The week’s headlines were again dominated by the cyber attack on Waikato DHB, which is still in the very early days of recovery from what turned out to be an extremely significant incident. Officials confirmed that patient and staff data that was sent to the media earlier this week was genuine and had been stolen, but a deadline the alleged perpetrators gave for the payment of a ransom came and went with no public release of the documents.
It was not a great week for cyber security in healthcare around the world as malicious actors let loose, taking out Waikato DHB’s IT systems on Tuesday and having a go at the Alaskan Department of Health later in the week. Those incidents follow the massive attack on Ireland’s healthcare service last week, which was described by its CEO as catastrophic and affected the whole country. It is still recovering, but so is the Scripps Health network in San Diego, which continues to struggle two weeks later.
Early reports linked the perpetrators of the Irish attack to Waikato but that has since been disputed by the Ministry of Health, and it is still not clear who or what is responsible. One unexpected consequence has been disruption to the DHB’s payroll system – not only are clinicians having to revert to pen and paper, but the beancounters are too. The Victorian health system, which has had its fair share of cyber issues in the last few years, got a bit of cash in Thursday’s state budget to fix some of its cyber gaps, including money for next generation anti-virus protections, a Security Operations Centre, and a recovery service in the event of a successful attack.
There was a lot of spin in Tuesday’s federal budget about what it means for digital health, but there was quite a lot of money too. The spin was about how the government was transforming digital health with its investment. The money was about half a billion dollars.
There was the previously announced $300m over two years for the My Health Record, which will be used for “leveraging the connections already in place and ensuring a more coordinated healthcare future for Australia”, whatever that means, “while also stimulating economic recovery from COVID-19” and “accelerating a new surge of innovations”.
Orion Health CEO Ian McCrae didn’t hold back this week in a letter he penned to New Zealand’s Auditor-General John Ryan, asking Mr Ryan if his beancounters could take a close look at the procurement of the new Salesforce-based solution being rolled out to support the COVID-19 vaccination program.
Calling the reported expenditure of $38 million for the system scandalous, Mr McCrae took the NZ Ministry of Health (MoH) to task over what looks like a behind-closed-doors approach to the procurement as well as its expense, claiming he and his team could have had a system up and running in a month for 50 grand and a bit of spare change.
Sweeping changes are afoot in the New Zealand healthcare sector, with the government this week announcing its response to last year’s Health and Disability System Review report.
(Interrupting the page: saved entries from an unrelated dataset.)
Lemma land_pred_power g : 0 < g -> Z.land g (g - 1) = 0 -> power_of_two g.
Proof.
  intros Hg Hl. exists (Z.log2 g). split; [apply Z.log2_nonneg|]. pose proof (Z.log2_spec g Hg) as [H1 H2]. destruct (Z.eq_dec g (2 ^ Z.log2 g)) as [|Hne]; [done|].
  assert (Hlog : Z.log2 (g - 1) = Z.log2 g) by (apply Z.log2_unique; [apply Z.log2_nonneg|lia]).
  assert (Hb : Z.testbit (Z.land g (g - 1)) (Z.log2 g) = true).
  { rewrite Z.land_spec, Z.bit_log2 by done. rewrite <- Hlog. apply Z.bit_log2. assert (0 < 2 ^ Z.log2 g) by (apply Z.pow_pos_nonneg; [lia|apply Z.log2_nonneg]). lia. }
  rewrite Hl, Z.bits_0 in Hb. done.
Qed.

Lemma granularity_of_ok kb zeroToo old :
  (forall v, kb = Some v -> 0 <= v) -> (zeroToo = true /\ old = 0 \/ (PAGE_SIZE <= old < 4294967296 /\ power_of_two old)) ->
  let g := granularity_of kb zeroToo old in zeroToo = true /\ g = 0 \/ (PAGE_SIZE <= g < 4294967296 /\ power_of_two g).
Proof.
  intros Hv Hold. unfold granularity_of. destruct kb as [kb|]; [|done]. destruct (Z.leb_spec kb (MAXULONG / 1024)); [|done]. pose proof (u32_range (kb * 1024)) as Hr.
  destruct (zeroToo && _) eqn:E; cbn [orb]; [left; apply andb_true_iff in E as [-> E%Z.eqb_eq]; done|].
  destruct (Z.leb_spec PAGE_SIZE (u32 (kb * 1024))) as [Hp|]; cbn [andb]; [|done]. destruct (Z.eqb_spec (Z.land (u32 (kb * 1024)) (u32 (u32 (kb * 1024) - 1))) 0) as [Hz|]; [|done].
  right. unfold PAGE_SIZE in Hp. rewrite (u32_id (u32 (kb * 1024) - 1)) in Hz by lia. split; [unfold PAGE_SIZE; lia|]. apply land_pred_power; [lia|done].
Qed.

Lemma take_range l n : Forall (fun b => 0 <= b < 256) l -> Forall (fun b => 0 <= b < 256) (take n l).
Proof. apply Forall_take. Qed.

(** What a value read into [bufferSize] bytes is. *)
Lemma read_value_ok q type size st data :
  query_ok q -> RegistryReadValue q type size = (st, data) -> NT_SUCCESS st = true ->
  Z.of_nat (length data) = q_DataLength q /\ q_DataLength q <= size /\ Forall (fun b => 0 <= b < 256) data /\ (type = REG_DWORD -> length data = 4%nat).
Proof.
  intros (Hlen & Hb & H0 & Hr). unfold RegistryReadValue. destruct (NT_SUCCESS (q_Status q)) eqn:Hst; cbn [negb]; [|intros [= <- <-] ?; congruence].
  destruct (_ || _) eqn:E1; [intros [= <- <-] Hf; vm_compute in Hf; discriminate|]. apply orb_false_iff in E1 as [E1%Z.ltb_ge E2%Z.ltb_ge].
  destruct (_ || _) eqn:E3; [intros [= <- <-] Hf; vm_compute in Hf; discriminate|]. repeat apply orb_false_iff in E3 as [E3 ?]. intros [= <- <-] _. unfold infoBufferSize, headerSize, BLORGFS_REG_DISK_CACHE_PATH_MAX_CHARS in *.
  assert (Hdl : q_DataLength q <= q_ResultLength q - 12) by (rewrite u32_id in *; bool_cases; lia). rewrite length_take.
  split_and!; [lia|bool_cases; lia|by apply take_range|]. intros ->. cbn [andb] in *. assert (q_DataLength q = 4) by (bool_cases; lia). lia.
Qed.

Lemma byte_at_range l i : Forall (fun b => 0 <= b < 256) l -> 0 <= byte_at l i < 256.
Proof. intros Hl. unfold byte_at. destruct (l !! i) as [b|] eqn:E; cbn [default]; [|lia]. exact (Forall_lookup_1 _ _ _ _ Hl E). Qed.

Lemma read_dword_range q v : query_ok q -> read_dword q = Some v -> 0 <= v < 4294967296.
Proof.
  intros Hq. unfold read_dword. destruct (RegistryReadValue q REG_DWORD 4) as [st data] eqn:E. destruct (NT_SUCCESS st) eqn:Hs; [|done]. intros [= <-].
  destruct (read_value_ok _ _ _ _ _ Hq E Hs) as (_ & _ & Hb & _). unfold dword.
  pose proof (byte_at_range data 0 Hb). pose proof (byte_at_range data 1 Hb). pose proof (byte_at_range data 2 Hb). pose proof (byte_at_range data 3 Hb). lia.
Qed.

(** ** Strings *)

Lemma wchars_length l n : length l = (2 * n)%nat -> length (wchars l) = n.
Proof. revert l. induction n as [|n IH]; intros [|a [|b l]] H; cbn in *; try lia. f_equal. apply IH. lia. Qed.

(** The characters kept are inside the value and none is zero. *)
Lemma string_chars_ok l bytes :
  Z.of_nat (length l) = bytes -> bytes < 131072 ->
  exists k, RegistryStringChars (wchars l) bytes = Some k /\ 0 <= k <= bytes / 2 /\ Forall (fun c => c <> 0) (take (Z.to_nat k) (wchars l)).
Proof.
  intros Hl Hb. unfold RegistryStringChars. destruct (Z.ltb_spec bytes 2); [by exists 0; split_and!; try done; Z.div_mod_to_equations; lia|].
  destruct (Z.eqb_spec (bytes mod 2) 0) as [Hm|]; cbn [orb negb]; [|by exists 0; split_and!; try done; Z.div_mod_to_equations; lia].
  assert (Hh : 1 <= bytes / 2 < 65536) by (Z.div_mod_to_equations; lia). rewrite (u16_id (bytes / 2)) by lia.
  assert (Hw : Z.of_nat (length (wchars l)) = bytes / 2) by (rewrite (wchars_length l (Z.to_nat (bytes / 2))); Z.div_mod_to_equations; lia).
  destruct (rd_in_range (wchars l) (bytes / 2 - 1) ltac:(lia)) as [c ->]. cbn [mbind option_bind]. rewrite (u16_id (bytes / 2 - 1)) by lia.
  set (k := if c =? 0 then bytes / 2 - 1 else bytes / 2). assert (Hk : 0 <= k <= bytes / 2) by (unfold k; destruct (c =? 0); lia).
  destruct (existsb _ _) eqn:E; [by exists 0; split_and!; try done; lia|]. exists k. split_and!; [done|lia|lia|]. apply Forall_forall. intros x Hx ->.
  enough (existsb (fun c => c =? 0) (take (Z.to_nat k) (wchars l)) = true) by congruence. apply existsb_exists. exists 0. split; [by apply list_elem_of_In|done].
Qed.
Gone will be the 20 district health boards to be replaced by a national health service called Health NZ that promises to do what has never been done before – work for patients, for the health workforce, and the wider community.
Using technology to deliver better access and better outcomes is high on the agenda, and Health Minister Andrew Little seems keen to emphasise how digital tools can help achieve long wished for goals like bringing services closer to people’s homes and communities, reducing duplication and improving IT procurement practices, and ensuring patients don’t have to share the same information time and time again.
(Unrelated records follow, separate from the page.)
(** [active]: the fetches in flight, [BlorgStatisticsFetchesActive]. *)
Definition ReadAdaptGranularity (c : CONFIG) (fcb : FCB) (ccb : CCB) (active : Z) : option (FCB * CCB) :=
  if (ReadAheadGranularity c =? 0) || (ccb_ReadAheadGranularity ccb =? 0) || negb (ReadAheadAdapt c) then Some (fcb, ccb)
  else
    let current := ccb_ReadAheadGranularity ccb in
    let window := Z.max (u64 (current * READ_AHEAD_ADAPT_WINDOW_GRANULES)) READ_AHEAD_ADAPT_WINDOW_FLOOR in
    if ReadAheadConsumedBytes fcb <? window then Some (fcb, ccb)
    else
      let greedy := ReadAheadSlackGrowth c && (active <? READ_AHEAD_ADAPT_QUIET_DEPTH) && ReadIsGreedy fcb in
      streak ← ReadCurrentStreak fcb;
      let vote := window_vote current (ReadAheadConsumedBytes fcb) (ReadAheadFetchedBytes fcb) (ReadMaxPagingBytes fcb) streak greedy in
      Some (new_window fcb, cast_vote c ccb vote).

(** The cache map's first read on a handle. *)
Definition init_cache_map (c : CONFIG) (fcb : FCB) (ccb : CCB) : FCB * CCB :=
  if ReadAheadGranularity c =? 0 then (fcb, ccb)
  else (mkFcb (Streams fcb) (ReadLastStreamIndex fcb) 0 0 (ReadMaxPagingBytes fcb) (ReadIdleTicks fcb) (ReadBusyTicks fcb) (ReadIdleLastEndQpc fcb),
        mkCcb (ReadAheadGranularity c) (ReadAheadAgreement ccb)).

(** ** Trimming *)

Lemma trim_value fileSize startingByte bytesLength :
  0 <= startingByte <= MAXLONG64 -> 0 < bytesLength < 4294967296 -> fileSize <= MAXLONG64 ->
  ReadTrimToFileSize fileSize startingByte bytesLength =
    (if (fileSize <=? startingByte) || (MAXLONG64 <? startingByte + bytesLength) then (STATUS_END_OF_FILE, None)
     else (STATUS_SUCCESS, Some (Z.min bytesLength (fileSize - startingByte)))).
Proof.
  intros Hs Hb Hf. unfold ReadTrimToFileSize, MAXLONG64 in *. destruct (Z.leb_spec fileSize startingByte); cbn [orb]; [done|].
  destruct (Z.ltb_spec 9223372036854775807 (startingByte + bytesLength)), (Z.ltb_spec (9223372036854775807 - bytesLength) startingByte); try lia; [done|].
  rewrite s64_id by lia. destruct (Z.ltb_spec fileSize (startingByte + bytesLength)); [|do 2 f_equal; lia].
  rewrite (u32_id (startingByte + bytesLength - fileSize)), u32_id by lia. do 2 f_equal. lia.
Qed.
Fred IT made the news this week with the launch of Australia’s first active script list (ASL), which Fred has dubbed My Script List (MySL). The system has been tested in Tasmania over the last few months and is now live for Tassie pharmacies using Fred’s dispense systems.
The other states and territories are due to follow in the next couple of months, although the system is not yet fully up and running for GPs as the practice management software vendors, who are constantly under the pump with requests for new features and functionality, still have a bit of work to do.
We are still not sure how Australia’s vaccine roll-out can be both on a war footing while at the same time definitely not a race, but things are moving along both in Australia and New Zealand in the early stages of each country’s mass vaccination plans.
The New Zealand Ministry of Health’s deputy director-general for digital and data Shayne Hunter announced yesterday that MOH will release a national booking system for its roll-out at the end of next month. We’ve been critical in the past of Australia’s tardy pace in developing a booking solution and the same can be levelled at the Kiwis, although they say they are only getting their system up and running as the priority initially had been on the National Contact Tracing Solution. That was followed in swift order by the COVID-19 Immunisation Register (CIR), which is an interim system built using Salesforce to replace the legacy National Immunisation Register (NIR) and which will be further developed into the permanent National Immunisation Solution (NIS).